Output only the stretch of the listing that starts at the line containing "Proof. unfold ends_outside." and ends at the line containing "- assert (forall a b, pre", reproduced exactly with both ends.

- - - - - - -

Lemma rep_short {A} (p : char -> bool) (min : nat) (s : text)
    (k : text -> option A) :
  span p s < min -> rep p min s k = None.
Proof.
  revert min; induction s as [|x s IH]; intros min; simpl.
  - intros H. destruct min; [lia | reflexivity].
  - destruct (p x).
    + intros H. rewrite (IH (pred min)) by lia. destruct min; [lia | reflexivity].
    + intros H. destruct min; [lia | reflexivity].
Qed.

(** Greedy repetition before something that no character of the class
    can start: nothing is ever given back. *)
Lemma rep_closed {A} (p : char -> bool) (min : nat) (s : text)
    (k : text -> option A) :
  (forall x t, p x = true -> k (x :: t) = None) ->
  rep p min s k =
  if Nat.leb min (span p s) then k (skipn (span p s) s) else None.
Proof.
  intros Hk. revert min; induction s as [|x s IH]; intros min; simpl.
  - destruct min; reflexivity.
  - destruct (p x) eqn:Hx.
    + rewrite (IH (pred min)). cbn [skipn].
      destruct min as [|m]; cbn [pred Nat.leb].
      * destruct (k (skipn (span p s) s)); [reflexivity | apply Hk, Hx].
      * destruct (Nat.leb m (span p s)); [| reflexivity].
        destruct (k (skipn (span p s) s)); reflexivity.
    + destruct min; reflexivity.
Qed.

(** ** Runs *)

Lemma span_le (p : char -> bool) (s : text) : span p s <= List.length s.
Proof.
  induction s as [|x s IH]; simpl; [lia |]. destruct (p x); simpl; lia.
Qed.

Lemma span_all (p : char -> bool) (run post : text) :
  forallb p run = true -> starts_outside p post = true ->
  span p (run ++ post) = List.length run.
Proof.
  intros Hrun Hpost. induction run as [|x run IH]; simpl.
  - destruct post as [|z post]; [reflexivity |]. simpl in *.
    apply negb_true_iff in Hpost. rewrite Hpost. reflexivity.
  - simpl in Hrun. apply andb_true_iff in Hrun. destruct Hrun as [Hx Hrun].
    rewrite Hx, (IH Hrun). reflexivity.
Qed.

Lemma span_firstn (p : char -> bool) (s : text) :
  forallb p (firstn (span p s) s) = true.
Proof.
  induction s as [|x s IH]; simpl; [reflexivity |].
  destruct (p x) eqn:E; simpl; [rewrite E, IH |]; reflexivity.
Qed.

Lemma span_skipn (p : char -> bool) (s : text) :
  starts_outside p (skipn (span p s) s) = true.
Proof.
  induction s as [|x s IH]; simpl; [reflexivity |].
  destruct (p x) eqn:E; simpl; [exact IH | rewrite E; reflexivity].
Qed.

(** A run cannot go past a character outside the class. *)
Lemma span_stop (p : char -> bool) (a rest : text) (z : char) :
  p z = false -> span p (a ++ z :: rest) = span p (a ++ [z]).
Proof.
  intros Hz. induction a as [|x a IH]; simpl.
  - rewrite Hz. reflexivity.
  - rewrite IH. reflexivity.
Qed.

Lemma ends_outside_snoc (p : char -> bool) (a : text) (z : char) :
  ends_outside p (a ++ [z]) = negb (p z).
Proof. unfold ends_outside. rewrite rev_app_distr. reflexivity. Qed.

Lemma ends_outside_inv (p : char -> bool) (pre : text) :
  ends_outside p pre = true ->
  pre = [] \/ exists a z, pre = a ++ [z] /\ p z = false.
Proof.
  destruct pre as [|x pre] using rev_ind; [left; reflexivity |].
  rewrite ends_outside_snoc, negb_true_iff. intros H. right. eauto.
Qed.

(** A suffix of a text that ends outside the class ends outside it too. *)
Lemma ends_outside_suffix (p : char -> bool) (a b : text) :
  ends_outside p (a ++ b) = true -> ends_outside p b = true.
Proof.
  destruct b as [|z b] using rev_ind; [reflexivity |].
  rewrite app_assoc, !ends_outside_snoc. tauto.
Qed.

(** ** Scanning *)

Lemma scan_skip (r : regex) (k : nat) (s : text) :
  scan r k s = scan r 0 (skipn k s).
Proof.
  revert k; induction s as [|x s IH]; intros [|k]; try reflexivity.
  cbn [scan skipn]. apply IH.
Qed.

(** When every attempt that starts inside [pre] behaves as it does on
    [pre] alone, the matches of [pre ++ rest] are those of [pre] followed
    by those of [rest]. *)
Lemma scan_app (r : regex) (pre rest : text) :
  (forall a b, pre = a ++ b -> b <> [] ->
               match_at r (b ++ rest) = match_at r b) ->
  forall k, k <= List.length pre ->
  scan r k (pre ++ rest) = scan r k pre ++ scan r 0 rest.
Proof.
  induction pre as [|x pre IH]; intros Hloc k Hk.
  - simpl in Hk. replace k with 0 by lia. destruct rest; reflexivity.
  - assert (forall a b, pre = a ++ b -> b <> [] ->
              match_at r (b ++ rest) = match_at r b) as Hloc'.
    { intros a b E Hb. apply (Hloc (x :: a) b); [rewrite E; reflexivity | exact Hb]. }
    destruct k as [|k]; cbn [app scan].
    + change (x :: pre ++ rest) with ((x :: pre) ++ rest).
      rewrite (Hloc [] (x :: pre)) by (reflexivity || discriminate).
      destruct (match_at r (x :: pre)) as [[len cs]|] eqn:E.
      * pose proof (match_at_le _ _ _ _ E) as Hlen. cbn [List.length] in Hlen.
        rewrite firstn_app.
        replace (len - List.length (x :: pre)) with 0 by (cbn [List.length]; lia).
        cbn [firstn]. rewrite app_nil_r.
        rewrite (IH Hloc' (pred len)) by lia. reflexivity.
      * apply (IH Hloc' 0). lia.
    + apply (IH Hloc' k). simpl in Hk. lia.
Qed.

(** When no match that starts inside [pre] runs past its end, every match
    of [rest] is a match of [pre ++ rest]. *)
Lemma scan_reach (r : regex) (pre rest : text) :
  (forall a b len cs, pre = a ++ b -> b <> [] ->
     match_at r (b ++ rest) = Some (len, cs) -> len <= List.length b) ->
  forall k, k <= List.length pre ->
  exists found, scan r k (pre ++ rest) = found ++ scan r 0 rest.
Proof.
  induction pre as [|x pre IH]; intros Hloc k Hk.
  - simpl in Hk. replace k with 0 by lia. exists []. reflexivity.
  - assert (forall a b len cs, pre = a ++ b -> b <> [] ->
              match_at r (b ++ rest) = Some (len, cs) -> len <= List.length b)
      as Hloc'.
    { intros a b len cs E Hb. apply (Hloc (x :: a) b); [rewrite E; reflexivity | exact Hb]. }
    destruct k as [|k]; cbn [app scan].
    + destruct (match_at r (x :: pre ++ rest)) as [[len cs]|] eqn:E.
      * assert (len <= List.length (x :: pre)) as Hlen.
        { apply (Hloc [] (x :: pre) len cs); [reflexivity | discriminate | exact E]. }
        cbn [List.length] in Hlen.
        destruct (IH Hloc' (pred len)) as [found Hf]; [lia |].
        rewrite Hf. eexists (_ :: found). reflexivity.
      * apply (IH Hloc' 0). lia.
    + apply (IH Hloc' k). simpl in Hk. lia.
Qed.

(** ** A pattern that is one repeated class *)

Lemma rep_match_at (p : char -> bool) (min : nat) (s : text) :
  match_at (Rep p min) s =
  if Nat.leb min (span p s) then Some (span p s, []) else None.
Proof.
  unfold match_at. cbn [run].
  destruct (Nat.leb min (span p s)) eqn:E.
  - apply Nat.leb_le in E. apply rep_longest; [exact E |].
    rewrite length_skipn. pose proof (span_le p s). do 2 f_equal. lia.
  - apply Nat.leb_gt in E. apply rep_short, E.
Qed.

Lemma rep_local (p : char -> bool) (min : nat) (b rest : text) :
  b <> [] -> ends_outside p b = true ->
  match_at (Rep p min) (b ++ rest) = match_at (Rep p min) b.
Proof.
  intros Hb Hends. apply ends_outside_inv in Hends.
  destruct Hends as [-> | [b0 [z [-> Hz]]]]; [contradiction |].
  rewrite !rep_match_at, <- app_assoc. cbn [app].
  rewrite span_stop by exact Hz. reflexivity.
Qed.

Lemma rep_scan_app (p : char -> bool) (min : nat) (pre rest : text) :
  ends_outside p pre = true ->
  scan (Rep p min) 0 (pre ++ rest) =
  scan (Rep p min) 0 pre ++ scan (Rep p min) 0 rest.
Proof.
  intros Hends. apply scan_app; [| lia].
  intros a b E Hb. apply rep_local; [exact Hb |].
  apply (ends_outside_suffix p a). rewrite <- E. exact Hends.
Qed.

Lemma skipn_length_app {X} (a b : list X) : skipn (List.length a) (a ++ b) = b.
Proof. induction a; simpl; auto. Qed.

Lemma firstn_length_app {X} (a b : list X) : firstn (List.length a) (a ++ b) = a.
Proof. induction a; simpl; [reflexivity | f_equal; assumption]. Qed.

(** A maximal run at the head of the text is one match when it is long
    enough, and no match at all when it is not. *)
Lemma rep_scan_run (p : char -> bool) (min : nat) (run post : text) :
  0 < min -> forallb p run = true -> starts_outside p post = true ->
  scan (Rep p min) 0 (run ++ post) =
  (if Nat.leb min (List.length run) then [(run, [])] else []) ++
  scan (Rep p min) 0 post.
Proof.
  intros Hmin Hrun Hpost.
  destruct (Nat.leb min (List.length run)) eqn:E.
  - destruct run as [|x run]; [apply Nat.leb_le in E; simpl in E; lia |].
    cbn [app scan].
    change (x :: run ++ post) with ((x :: run) ++ post).
    rewrite rep_match_at, (span_all p _ _ Hrun Hpost), E.
    rewrite firstn_length_app. cbn [List.length pred].
    rewrite scan_skip, skipn_length_app. reflexivity.
  - apply Nat.leb_gt in E. cbn [app].
    induction run as [|x run IH]; [reflexivity |].
    cbn [app scan].
    change (x :: run ++ post) with ((x :: run) ++ post).
    rewrite rep_match_at, (span_all p _ _ Hrun Hpost).
    apply Nat.leb_gt in E. rewrite E. apply Nat.leb_gt in E.
    simpl in Hrun. apply andb_true_iff in Hrun.
    apply IH; [apply Hrun | simpl in E; lia].
Qed.

(** ** The URL pattern *)

Lemma rep_final {A} (p : char -> bool) (min : nat) (s : text) (f : text -> A) :
  rep p min s (fun s' => Some (f s')) =
  if Nat.leb min (span p s) then Some (f (skipn (span p s) s)) else None.
Proof.
  destruct (Nat.leb min (span p s)) eqn:E.
  - apply Nat.leb_le in E. apply rep_longest; [exact E | reflexivity].
  - apply Nat.leb_gt in E. apply rep_short, E.
Qed.

Lemma startswith_length (s l : text) :
  startswith s l = true -> s = l ++ skipn (List.length l) s.
Proof.
  intros H. apply startswith_spec in H. destruct H as [rest ->].
  rewrite skipn_length_app. reflexivity.
Qed.

Lemma match_length (s : text) (n m : nat) :
  n <= List.length s -> m <= List.length (skipn n s) ->
  List.length s - List.length (skipn m (skipn n s)) = n + m.
Proof. rewrite !length_skipn. lia. Qed.

Lemma startswith_app (s a b : text) :
  startswith s (a ++ b) =
  startswith s a && startswith (skipn (List.length a) s) b.
Proof.
  revert s; induction a as [|c a IH]; intros s; [reflexivity |].
  destruct s as [|x s]; cbn [app startswith List.length skipn].
  - reflexivity.
  - rewrite IH, andb_assoc. reflexivity.
Qed.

- - - - - - -

■ **Response below**
Proof. unfold ends_outside. rewrite rev_app_distr. reflexivity. Qed.

Lemma ends_outside_inv (p : char -> bool) (pre : text) :
  ends_outside p pre = true ->
  pre = [] \/ exists a z, pre = a ++ [z] /\ p z = false.
Proof.
  destruct pre as [|x pre] using rev_ind; [left; reflexivity |].
  rewrite ends_outside_snoc, negb_true_iff. intros H. right. eauto.
Qed.

(** A suffix of a text that ends outside the class ends outside it too. *)
Lemma ends_outside_suffix (p : char -> bool) (a b : text) :
  ends_outside p (a ++ b) = true -> ends_outside p b = true.
Proof.
  destruct b as [|z b] using rev_ind; [reflexivity |].
  rewrite app_assoc, !ends_outside_snoc. tauto.
Qed.

(** ** Scanning *)

Lemma scan_skip (r : regex) (k : nat) (s : text) :
  scan r k s = scan r 0 (skipn k s).
Proof.
  revert k; induction s as [|x s IH]; intros [|k]; try reflexivity.
  cbn [scan skipn]. apply IH.
Qed.

(** When every attempt that starts inside [pre] behaves as it does on
    [pre] alone, the matches of [pre ++ rest] are those of [pre] followed
    by those of [rest]. *)
Lemma scan_app (r : regex) (pre rest : text) :
  (forall a b, pre = a ++ b -> b <> [] ->
               match_at r (b ++ rest) = match_at r b) ->
  forall k, k <= List.length pre ->
  scan r k (pre ++ rest) = scan r k pre ++ scan r 0 rest.
Proof.
  induction pre as [|x pre IH]; intros Hloc k Hk.
  - simpl in Hk. replace k with 0 by lia. destruct rest; reflexivity.
  - assert (forall a b, pre = a ++ b -> b <> [] ->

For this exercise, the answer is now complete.